Socio-Political Consequences of Forced Migration: The Case of Indian Indentured Workers to Fiji

Type Journal Article - Studia Historica Gedanensia
Title Socio-Political Consequences of Forced Migration: The Case of Indian Indentured Workers to Fiji
Author(s)
Volume 5
Issue 1
Publication (Day/Month/Year) 2014
Page numbers 139-153
URL http://www.ejournals.eu/sj/index.php/SHG/article/viewFile/4709/4569
Abstract
The first military coup d’état in the South Pacific occurred on the 108th
anniversary of the first arrival in Fiji of Indian indentured labourers.1
At 10am
on Thursday, 14th May 1987, a group of ten soldiers in combat gear armed with
M16 assault rifles and led by an indigenous Fijian soldier in a suit stormed into
the Fijian parliament, taking members of the month-old, democratically-elected
government hostage.2
Three more coups have taken place since and each was
followed by an economic collapse, a spike in poverty, and an exodus of Indo-Fijians
from the nation of their birth. This paper argues that there were two main contributing factors to the
political strife in postcolonial Fiji and both the result of colonisation a century
ago: first, the exclusionary political institutions of which the chiefs from eastern
Fiji were the main beneficiaries; and, second, the extractive economic institutions
of which indentured labourers were the main victims.
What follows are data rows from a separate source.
(** The exceptions the endpoints let escape. *)
Inductive exn : Type :=
| RuntimeError (msg : string)
| AttributeError      (* [.get] on a value that is not a dict *)
| TypeError           (* iteration over a value that is not iterable *)
| OverflowError       (* an int that does not fit SQLite's 64 bits *)
| UnicodeEncodeError  (* a str with a lone surrogate bound as a parameter *)
| Sqlite3Error        (* a parameter of a type sqlite3 cannot bind *)
| FileError           (* [open] or [json.load] failed on a raw file *)
| ClientError         (* the object store refused a request *)
| HTTPException (status_code : Z) (detail : string).

Inductive result (A : Type) : Type :=
| Ok (a : A)
| Raise (e : exn).
Global Arguments Ok {A} a.
Global Arguments Raise {A} e.

Global Instance result_ret : MRet result := fun A a => Ok a.
Global Instance result_bind : MBind result := fun A B f m =>
  match m with
  | Ok a => f a
  | Raise e => Raise e
  end.
Global Instance result_fmap : FMap result := fun A B f m =>
  match m with
  | Ok a => Ok (f a)
  | Raise e => Raise e
  end.

(** A [for] loop whose body updates a state and may raise: the first
    exception ends the loop. *)
Fixpoint for_each {A S : Type} (body : A -> S -> result S) (l : list A) (s : S)
  : result S :=
  match l with
  | [] => Ok s
  | a :: l' => s' ← body a s; for_each body l' s'
  end.

(** Lookup in the items of a dict. *)
Fixpoint dict_lookup (d : list (string * json)) (k : string) : option json :=
  match d with
  | [] => None
  | (k', v) :: d' => if String.eqb k' k then Some v else dict_lookup d' k
  end.

(** [d.get(k, default)] and [d.get(k)] (whose default is [None]). *)
Definition get_default (d : list (string * json)) (k : string) (default : json) : json :=
  match dict_lookup d k with
  | Some v => v
  | None => default
  end.
Definition get (d : list (string * json)) (k : string) : json := get_default d k JNull.

(** [bool(v)]. *)
Definition truthy (v : json) : bool :=
  match v with
  | JNull => false
  | JBool b => b
  | JInt z => negb (z =? 0)
  | JReal q => negb (Qnum q =? 0)
  | JStr s => negb (String.eqb s "")
  | JList l => match l with [] => false | _ => true end
  | JDict d => match d with [] => false | _ => true end
  | JNaN => true
  | JInf _ => true
  end.

(** [v is not None]. *)
Definition is_not_None (v : json) : bool :=
  match v with
  | JNull => false
  | _ => true
  end.

(** What [for a in v] runs over: the elements of a list, the keys of a
    dict, the characters of a str (each a str); other values are not
    iterable. *)
Definition iter (v : json) : result (list json) :=
  match v with
  | JList l => Ok l
  | JDict d => Ok ((fun kv => JStr kv.1) <$> d)
  | JStr s => Ok ((fun c => JStr (String c EmptyString)) <$> list_ascii_of_string s)
  | _ => Raise TypeError
  end.

End Py.

(** ** Reading a file name as a time of day *)

Module Hhmmss.

(** The number a field of digits denotes; no number without digits. *)
Definition field (cs : list ascii) : option Z :=
  (fun d => Z.of_N (N.of_uint d)) <$> NilZero.uint_of_string (string_of_list_ascii cs).

(** [name] read as [HH..MMSS] followed by [Z.json.gz]: the last two digits
    are the seconds, the two before them the minutes, the digits before
    those (two at least) the hours.  The result is the seconds since
    midnight. *)
Definition seconds (name : string) : option Z :=
  let cs := list_ascii_of_string name in
  let body := take (length cs - 9) cs in
  if bool_decide (drop (length cs - 9) cs = list_ascii_of_string "Z.json.gz")
     && (6 <=? length body)%nat
  then
    hh ← field (take (length body - 4) body);
    mm ← field (take 2 (drop (length body - 4) body));
    ss ← field (drop (length body - 2) body);
    if (mm <? 60) && (ss <? 60) then Some (hh * 3600 + mm * 60 + ss) else None
  else None.

End Hhmmss.

(** ** The SQLite store *)

Module Sqlite.
Import Py.

(** A value as SQLite stores it (no BLOB is ever bound here); a REAL is
    a rational or an infinity (SQLite stores no NaN). *)
Inductive sqlval : Type :=
| SNull
| SInt (z : Z)
| SReal (q : Q)
| SText (s : string)
| SInf (negative : bool).

(** A number read from a text. *)
Inductive real : Type :=
| Finite (q : Q)
| Infinite (negative : bool).

(** An [int] parameter must fit 64 signed bits. *)
Definition bind_int (z : Z) : result Z :=
  if (- 2 ^ 63 <=? z) && (z <? 2 ^ 63) then Ok z else Raise OverflowError.

(** How the sqlite3 module binds a Python parameter: [None], [int] (and
    [bool], an [int]), [float] and [str] are supported, and anything else
    raises.  A [float] NaN is bound as NULL; a [str] is encoded as UTF-8,
    which raises on a lone surrogate. *)
Definition bind (v : json) : result sqlval :=
  match v with
  | JNull => Ok SNull
  | JBool b => Ok (SInt (if b then 1 else 0))
  | JInt z => z' ← bind_int z; Ok (SInt z')
  | JReal q => Ok (SReal q)
  | JNaN => Ok SNull
  | JInf negative => Ok (SInf negative)
  | JStr s => if has_surrogate s then Raise UnicodeEncodeError else Ok (SText s)
  | JList _ | JDict _ => Raise Sqlite3Error
  end.
(** Modelled from the spec: the line that opens the loop of
    [from_registry_key] is missing from the source (its body, line 211,
    stands alone); the names it ranges over are the fields section 4.6 lists,
    which are the names [register] writes. *)
Definition value_names : list value_name :=
  [NArchitecture; NDescription; NInterpreterPath; NVersion; NWindowsInterpreterPath;
   NPathEnvironmentVariable].

(** The loop of [from_registry_key] inside its [try]: a [WindowsError] ends
    it, and [args] keeps the entries stored so far. *)
Fixpoint read_values (w : World) (regkey : string) (names : list value_name) (args : kwargs)
  : M kwargs :=
  match names with
  | [] => mret args
  | k :: rest =>
      r ← attempt (winreg.QueryValueEx w regkey (name_of k));
      match r with
      | Return v => read_values w regkey rest (set_named k v args)
      | Raise e => if is_WindowsError e then mret args else raise e
      end
  end.

(** [from_registry_key] *)
Definition from_registry_key (w : World) (keyname : string) : M (option PTVSInterpreter) :=
  args ← (r ← attempt (winreg.OpenKey w keyname);
          match r with
          | Return regkey =>
              args ← read_values w regkey value_names no_kwargs;
              winreg.CloseKey regkey;; mret args
          | Raise e => if is_WindowsError e then mret no_kwargs else raise e
          end);
  match kw_InterpreterPath args with
  | Some path =>
      let args := set_Path (ntpath.dirname path) args in
      let args := set_Id (Token (Str.strip_ends (ntpath.basename keyname))) args in
      interpreter ← __init__ w args;
      mret (Some interpreter)
  | None => mret None
  end.

(** The loop of [resolve] over the indexes [range(reginfo[0])] *)
Fixpoint resolve_loop (w : World) (self : PTVSInterpreter) (regkey_name regkey : string)
    (range : list nat) : M PTVSInterpreter :=
  match range with
  | [] => mret self
  | i :: rest =>
      name ← winreg.EnumKey w regkey i;
      let interpreter_regkey_name := regkey_name +:+ ntpath.sep +:+ name in
      interpreter ← from_registry_key w interpreter_regkey_name;
      match interpreter with
      | Some interpreter =>
          if String.eqb (Str.lower (InterpreterAbsPath interpreter))
                        (Str.lower (InterpreterAbsPath self))
          then
            guid ← uuid.UUID_ (GUID interpreter);
            mret (with_identity guid self)
          else resolve_loop w self regkey_name regkey rest
      | None => resolve_loop w self regkey_name regkey rest
      end
  end.

(** [resolve]: the interpreter after the call is the result. *)
Definition resolve (w : World) (self : PTVSInterpreter) : M PTVSInterpreter :=
  if negb (truthy (VSVersion self)) then
    raise (ValueError "Cannot resolve interpreter with invalid Visual Studio Version")
  else
    let version := default "" (VSVersion self) in
    let regkey_name := _regkey_name version in
    let vs_regkey_name := ntpath.dirname regkey_name in
    try_except (winreg.OpenKey w vs_regkey_name) is_WindowsError
      (λ _, raise (ValueError ("Cannot resolve the registry path HKCU" +:+ ntpath.sep +:+
                               vs_regkey_name +:+ " for Visual Studio " +:+ version +:+
                               "'s PTVS.  Is PTVS installed?")));;
    regkey ← winreg.CreateKey w regkey_name;
    try_except
      (reginfo ← winreg.QueryInfoKey w regkey;
       resolve_loop w self regkey_name regkey (seq 0 reginfo))
      is_WindowsError
      (λ _, mret self).
(** [logEfaMessages] raises only a TypeError, and exactly when the
    message data is a list that has a null entry or an entry whose
    [text] is truthy and cannot be converted to text (an object with
    its own [toString], or an array that holds one), or a single object
    whose [text] is truthy without being a string. *)
Theorem logEfaMessages_raises_iff (messageData : jsval) (e : exn) :
  logEfaMessages messageData = Throw e <->
  e = TypeError /\
  ((exists items,
      messageData = Some (JArr items) /\
      (In JNull items \/
       exists m text,
         In m items /\ get_opt (Some m) "text" = Some text /\
         truthy_json text = true /\ ToString_raises text = true)) \/
   (exists fields text,
      messageData = Some (JObj fields) /\ lookup "text" fields = Some text /\
      truthy_json text = true /\ as_string (Some text) = None)).
Proof.
  unfold logEfaMessages.
  destruct messageData as [[| b | q | s | items | fields]|]; cbn [truthy truthy_json negb].
  - split; [discriminate | intros (_ & [(l & H & _) | (f & t & H & _)]); discriminate H].
  - destruct b; cbn [negb];
      (split; [discriminate | intros (_ & [(l & H & _) | (f & t & H & _)]); discriminate H]).
  - destruct (Qeq_bool q 0); cbn [negb];
      (split; [discriminate | intros (_ & [(l & H & _) | (f & t & H & _)]); discriminate H]).
  - destruct (String.eqb s ""); cbn [negb];
      (split; [discriminate | intros (_ & [(l & H & _) | (f & t & H & _)]); discriminate H]).
  - destruct (existsb is_null items || existsb unprintable_text items) eqn:He; split.
    + intros [= <-]. split; [reflexivity |]. left. exists items.
      split; [reflexivity |]. apply orb_true_iff in He.
      destruct He as [He | He]; apply existsb_exists in He;
        destruct He as (x & Hin & Hx).
      * left. destruct x; try discriminate. exact Hin.
      * right. unfold unprintable_text in Hx.
        destruct (get_opt (Some x) "text") as [text|] eqn:Ht; [| discriminate].
        apply andb_true_iff in Hx. destruct Hx as [Htr Hr].
        exists x, text. repeat split; assumption.
    + intros (-> & _). reflexivity.
    + discriminate.
    + intros (_ & [(l & [= <-] & Hcase) | (f & t & H & _)]); [| discriminate H].
      apply orb_false_iff in He. destruct He as [He1 He2].
      destruct Hcase as [Hin | (m & text & Hin & Ht & Htr & Hr)].
      * assert (Hn : existsb is_null items = true)
          by (apply existsb_exists; exists JNull; split; [exact Hin | reflexivity]).
        congruence.
      * assert (Hu : existsb unprintable_text items = true).
        { apply existsb_exists. exists m. split; [exact Hin |].
          unfold unprintable_text. rewrite Ht, Htr, Hr. reflexivity. }
        congruence.
  - destruct (lookup "text" fields) as [text|] eqn:Htext.
    + destruct text as [| b | q | s | items' | fields']; cbn [truthy_json];
        try (split; [discriminate
                    | intros (_ & [(l & H & _) | (f & t & [= <-] & Ht & Htr & Hs)]);
                      [discriminate H
                      | rewrite Htext in Ht; injection Ht as <-;
                        first [discriminate Htr | discriminate Hs]]]).
      * destruct b; split; try discriminate.
        -- intros [= <-]. split; [reflexivity |]. right.
           exists fields, (JBool true). repeat split; assumption.
        -- intros (-> & _). reflexivity.
        -- intros (_ & [(l & H & _) | (f & t & [= <-] & Ht & Htr & _)]);
             [discriminate H |].
           rewrite Htext in Ht. injection Ht as <-. discriminate Htr.
      * destruct (Qeq_bool q 0) eqn:Hq; cbn [negb]; split; try discriminate.
        -- intros (_ & [(l & H & _) | (f & t & [= <-] & Ht & Htr & _)]);
             [discriminate H |].
           rewrite Htext in Ht. injection Ht as <-. simpl in Htr.
           rewrite Hq in Htr. discriminate Htr.
        -- intros [= <-]. split; [reflexivity |]. right.
           exists fields, (JNum q). repeat split; try assumption.
           simpl. rewrite Hq. reflexivity.
        -- intros (-> & _). reflexivity.
      * split.
        -- intros [= <-]. split; [reflexivity |]. right.
           exists fields, (JArr items'). repeat split; assumption.
        -- intros (-> & _). reflexivity.
      * split.
        -- intros [= <-]. split; [reflexivity |]. right.
           exists fields, (JObj fields'). repeat split; assumption.
        -- intros (-> & _). reflexivity.
    + split; [discriminate |].
      intros (_ & [(l & H & _) | (f & t & [= <-] & Ht & _)]); [discriminate H |].
      rewrite Htext in Ht. discriminate Ht.
  - split; [discriminate | intros (_ & [(l & H & _) | (f & t & H & _)]); discriminate H].
Qed.

Lemma extractCoords_raises_iff_witness :
  extractCoords (Some (JObj [("coords", JNum 5)])) = Throw TypeError /\
  extractCoords (Some (JObj [("coords", JStr "")])) = Ok None.
Proof.
  destruct (extractCoords_raises_iff (Some (JObj [("coords", JNum 5)]))) as [Hiff _].
  destruct (extractCoords_raises_iff (Some (JObj [("coords", JStr "")]))) as [_ Hnull].
  split; [apply Hiff; repeat split; reflexivity | apply Hnull; reflexivity].
Defined.

Lemma logEfaMessages_raises_iff_witness :
  logEfaMessages (Some (JArr [JStr "Hinweis"; JNull])) = Throw TypeError /\
  logEfaMessages
    (Some (JArr [JObj [("text", JArr [JObj [("toString", JNum 1)]])]]))
  = Throw TypeError.
Proof.
  split.
  - apply (logEfaMessages_raises_iff (Some (JArr [JStr "Hinweis"; JNull])) TypeError).
    split; [reflexivity |]. left. eexists. split; [reflexivity |].
    left. right. left. reflexivity.
  - apply (logEfaMessages_raises_iff
             (Some (JArr [JObj [("text", JArr [JObj [("toString", JNum 1)]])]]))
             TypeError).
    split; [reflexivity |]. left. eexists. split; [reflexivity |].
    right. eexists. eexists. split; [left; reflexivity |].
    repeat split; reflexivity.
Defined.
(** [updateTeammateLocation(location)] *)
Definition updateTeammateLocation (location : ITeammateLocation.t)
    (tr : Tracker) : Tracker :=
  {| _notebookPanel := _notebookPanel tr;
     _teammateLocations :=
       JsMap.set (ITeammateLocation.userId location) location
         (_teammateLocations tr);
     _connectedTeammates :=
       if includes (_connectedTeammates tr) (ITeammateLocation.userId location)
       then _connectedTeammates tr
       else _connectedTeammates tr ++ [ITeammateLocation.userId location];
     _headings := _headings tr |}.

(** [removeTeammateLocation(userId)] *)
Definition removeTeammateLocation (userId : jsstring) (tr : Tracker) : Tracker :=
  {| _notebookPanel := _notebookPanel tr;
     _teammateLocations := JsMap.delete userId (_teammateLocations tr);
     _connectedTeammates := filter (λ id, id ≠ userId) (_connectedTeammates tr);
     _headings := _headings tr |}.

(** What [_fetchInitialLocations] does with the array the fetch returned:
    the map is cleared and filled again. *)
Definition storeLocations (locations : list ITeammateLocation.t)
    (tr : Tracker) : Tracker :=
  {| _notebookPanel := _notebookPanel tr;
     _teammateLocations :=
       foldl (λ m loc, JsMap.set (ITeammateLocation.userId loc) loc m) []
         locations;
     _connectedTeammates := _connectedTeammates tr;
     _headings := _headings tr |}.

(** [_getTeammatesAtCell(heading)]; [None] when the heading has no heading of
    the same original id in [_headings], so that [lastHeading] is undefined
    and reading its [cellId] throws. *)
Definition _getTeammatesAtCell (tr : Tracker) (heading : IHeading.t) :
    option (list jsstring) :=
  let headingsWithSameOrigId :=
    filter (λ h, IHeading.origCellId h = IHeading.origCellId heading)
      (_headings tr) in
  match last headingsWithSameOrigId with
  | None => None
  | Some lastHeading =>
      if decide (IHeading.cellId heading ≠ IHeading.cellId lastHeading)
      then Some []
      else
        Some (fst <$>
                filter (λ e, ITeammateLocation.cellId e.2
                             = IHeading.origCellId heading)
                  (_teammateLocations tr))
  end.

(** A number as [ToInt32] reads it. *)
Definition toInt32 (z : Z) : Z := ((z + 2 ^ 31) mod 2 ^ 32 - 2 ^ 31)%Z.

(** [hash << 5] *)
Definition shl5 (hash : Z) : Z := toInt32 (toInt32 hash * 32).

(** The loop of [_getUserColor]: [hash = userId.charCodeAt(i) + ((hash << 5)
    - hash)] for each code unit in turn. *)
Definition hashStep (hash : Z) (c : N) : Z := (Z.of_N c + (shl5 hash - hash))%Z.

Definition userHash (userId : jsstring) : Z := foldl hashStep 0%Z userId.

(** [Math.abs(hash) % 360] *)
Definition userHue (userId : jsstring) : Z := (Z.abs (userHash userId) mod 360)%Z.

(** [_getUserColor(userId)] *)
Definition _getUserColor (userId : jsstring) : jsstring :=
  lit "hsl(" ++ decimal (Z.to_nat (userHue userId)) ++ lit ", 70%, 50%)".

(** *** The outline of the notebook *)

Definition isHash (c : N) : bool := (c =? 35)%N.

(** The characters [.] matches: all but the line terminators. *)
Definition isDot (c : N) : bool :=
  negb ((c =? 10) || (c =? 13) || (c =? 8232) || (c =? 8233))%N.

(** The greedy quantifier [{0,n}] over a character class, with
    backtracking. *)
Fixpoint reAtMost {A} (n : nat) (cls : N → bool) (s acc : jsstring)
    (k : jsstring → jsstring → option A) : option A :=
  match n, s with
  | S n', c :: s' =>
      if cls c then
        match reAtMost n' cls s' (acc ++ [c]) k with
        | Some r => Some r
        | None => k acc s
        end
      else k acc s
  | _, _ => k acc s
  end.

(** [line.match(/^(#{1,6})\s+(.+)/)]: the groups 1 and 2 of the match. *)
Definition matchHeader (line : jsstring) : option (jsstring * jsstring) :=
  match line with
  | c :: s =>
      if isHash c then
        reAtMost 5 isHash s [c] (λ hashes rest,
          WebsocketManager.rePlus isSpace rest [] (λ _ rest,
            WebsocketManager.rePlus isDot rest [] (λ text _,
              Some (hashes, text))))
      else None
  | [] => None
  end.

(** [source.split('\n')] *)
Fixpoint splitLines (s cur : jsstring) : list jsstring :=
  match s with
  | [] => [cur]
  | c :: r =>
      if (c =? 10)%N then cur :: splitLines r [] else splitLines r (cur ++ [c])
  end.

Definition split (source : jsstring) : list jsstring := splitLines source [].

(** The loop over the lines of a markdown cell: the level and the text of
    the first line that is a header. *)
Fixpoint firstHeader (lines : list jsstring) : option (nat * jsstring) :=
  match lines with
  | [] => None
  | line :: r =>
      match matchHeader line with
      | Some (hashes, text) => Some (length hashes, trim text)
      | None => firstHeader r
      end
  end.

(** [source.split('\n')[0]] *)
Definition firstLine (source : jsstring) : jsstring :=
  match split source with
  | line :: _ => line
  | [] => []
  end.

(** One round of the loop of [_generateHeadings], for the cell at index
    [i]. *)
Definition headingsOfCell (origCellMapping : list jsstring)
    (headings : list IHeading.t) (i : nat) (cell : CellModel.t) :
    list IHeading.t :=
  let cellId := CellModel.id cell in
  let origCellId :=
    match origCellMapping !! i with
    | Some (c :: r) => c :: r
    | _ => cellId
    end in
  let source := CellModel.source cell in
  if decide (CellModel.type cell = lit "markdown") then
    let headings :=
      match firstHeader (split source) with
      | Some (level, text) =>
          headings ++ [IHeading.mk text level cellId origCellId i header]
      | None => headings
      end in
    if negb (existsb (λ h, bool_decide (IHeading.cellId h = cellId)) headings)
       && (0 <? length (trim source))
    then
      headings ++
      [IHeading.mk
         (take 50 (firstLine source) ++
          (if 50 <? length source then lit "..." else []))
         7 cellId origCellId i markdown]
    else headings
  else if decide (CellModel.type cell = lit "code") then
    if 0 <? length (trim source) then
      headings ++
      [IHeading.mk
         (lit "[" ++ decimal (i + 1) ++ lit "] " ++ take 40 (firstLine source)
          ++ (if 40 <? length source then lit "..." else []))
         7 cellId origCellId i code]
    else headings
  else headings.
(** C6: a request to [/mcp] without a session id whose method is not [POST]
    is handed the missing-session-id error (status 400, code -32000) and
    nothing else happens: no session is constructed and the world, session
    table included, is left as it was.  On the response the listener
    provides the caller receives exactly that error. *)
Theorem missing_session_id_rejected
  (req : IncomingMessage) (r : ServerResponse) (w : World) :
  http_path req = "/mcp" ->
  JsString.truthy (getSessionIdHeader req) = false ->
  http_method req <> "POST" ->
  handleHttpRequest req {| res := r; world := w |} =
    (Normal tt,
     {| res := writeJsonError r 400 (-32000)
                 "Bad Request: Mcp-Session-Id header is required";
        world := w |})
  /\ serve req w =
       (Normal tt,
        {| res := {| statusCode := 400;
                     res_headers := [("content-type", "application/json")];
                     phase := Ended;
                     body := [Json.stringify
                                (jsonrpc_error (-32000)
                                   "Bad Request: Mcp-Session-Id header is required")] |};
           world := w |}).
Proof.
  intros P H M.
  assert (E : forall r0 : ServerResponse,
            handleHttpRequest req {| res := r0; world := w |} =
            (Normal tt,
             {| res := writeJsonError r0 400 (-32000)
                         "Bad Request: Mcp-Session-Id header is required";
                world := w |})).
  { intros r0. unfold handleHttpRequest. rewrite P. simpl (negb _). cbv iota zeta.
    rewrite getSessionIdHeader_ensure, http_method_ensure.
    apply String.eqb_neq in M. rewrite M.
    destruct (getSessionIdHeader req) as [[|c s]|]; try discriminate H;
      reflexivity. }
  split; [apply E|]. unfold serve. now rewrite E.
Qed.

End RouterFacts.

(** ** What a dispatch may do to the session table *)

(** Case analysis on the next answer of a collaborator, and the unfolding
    of the router's operations. *)
Ltac oracle :=
  match goal with
  | |- context [sdk_handleRequest ?a ?b ?c ?d] =>
      destruct (sdk_handleRequest a b c d) as [[[] ?] ?] eqn:?
  | |- context [sdk_sessionId ?a ?b] =>
      destruct (sdk_sessionId a b) as [[|? ?]|] eqn:?
  | |- context [JsMap.has ?a ?b] => destruct (JsMap.has a b) eqn:?
  | |- context [sdk_transport_close ?a ?b] =>
      destruct (sdk_transport_close a b) as [[] ?] eqn:?
  | |- context [sdk_server_close ?a ?b] =>
      destruct (sdk_server_close a b) as [[] ?] eqn:?
  | |- context [String.eqb ?m "DELETE"] =>
      destruct (String.eqb_spec m "DELETE")
  end; simpl.

Ltac unfold_ops :=
  unfold try_catch, forward, on_fault, swallow, try_catch, bind, in_world,
    transport_handleRequest, transport_sessionId, transport_close,
    server_close, console_error, activeSessions_has, activeSessions_set,
    activeSessions_delete, on_res, ret, settle; simpl.

Section DispatchFacts.
Context {sdk : Sdk}.

Lemma guarded_dispatch_table
  (req : IncomingMessage) (method : string) (sid : option string)
  (st : SessionState) (created : bool) (d : Dispatch) :
  exists ins del,
    activeSessions (world (snd (try_catch (forward req method sid st created)
                                          (on_fault st created) d)))
      = removed del (registered ins (activeSessions (world d)))
    /\ (forall e s, ins = Some (e, s) ->
          s = st /\ e <> EmptyString /\
          JsMap.has e (activeSessions (world d)) = false /\
          exists r1 x1,
            sdk_handleRequest (transport st) req (res d) (ext (world d))
              = (Fulfilled, r1, x1)
            /\ sdk_sessionId (transport st) x1 = Some e)
    /\ (forall k, del = Some k ->
          method = "DELETE" /\ sid = Some k /\ k <> EmptyString /\
          exists r1 x1,
            sdk_handleRequest (transport st) req (res d) (ext (world d))
              = (Fulfilled, r1, x1)).
Proof.
  destruct d as [r w]. unfold_ops.
  destruct created, sid as [[|c s]|]; repeat oracle.
  all: first
    [ exists None, None; split; [reflexivity|];
      split; [intros ? ? [=] | intros ? [=]]
    | eexists (Some (_, _)), None; split; [reflexivity|];
      split; [intros ? ? [=]; subst; repeat split; eauto; discriminate
             | intros ? [=]]
    | eexists None, (Some _); split; [reflexivity|];
      split; [intros ? ? [=]
             | intros ? [=]; subst; repeat split; eauto; discriminate]
    | eexists (Some (_, _)), (Some _); split; [reflexivity|];
      split; [intros ? ? [=]; subst; repeat split; eauto; discriminate
             | intros ? [=]; subst; repeat split; eauto; discriminate] ].
Qed.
Independent Fiji in the
lead-up to the first coup was governed by descendants of the privileged chiefs
who, for the first time, had lost power in the national elections of April 1987
to a coalition comprising the Fiji Labour Party, which had its roots in the trade
unions, and the National Federation Party with its majority Indo-Fijian support:
the coup restored power to the displaced chiefs.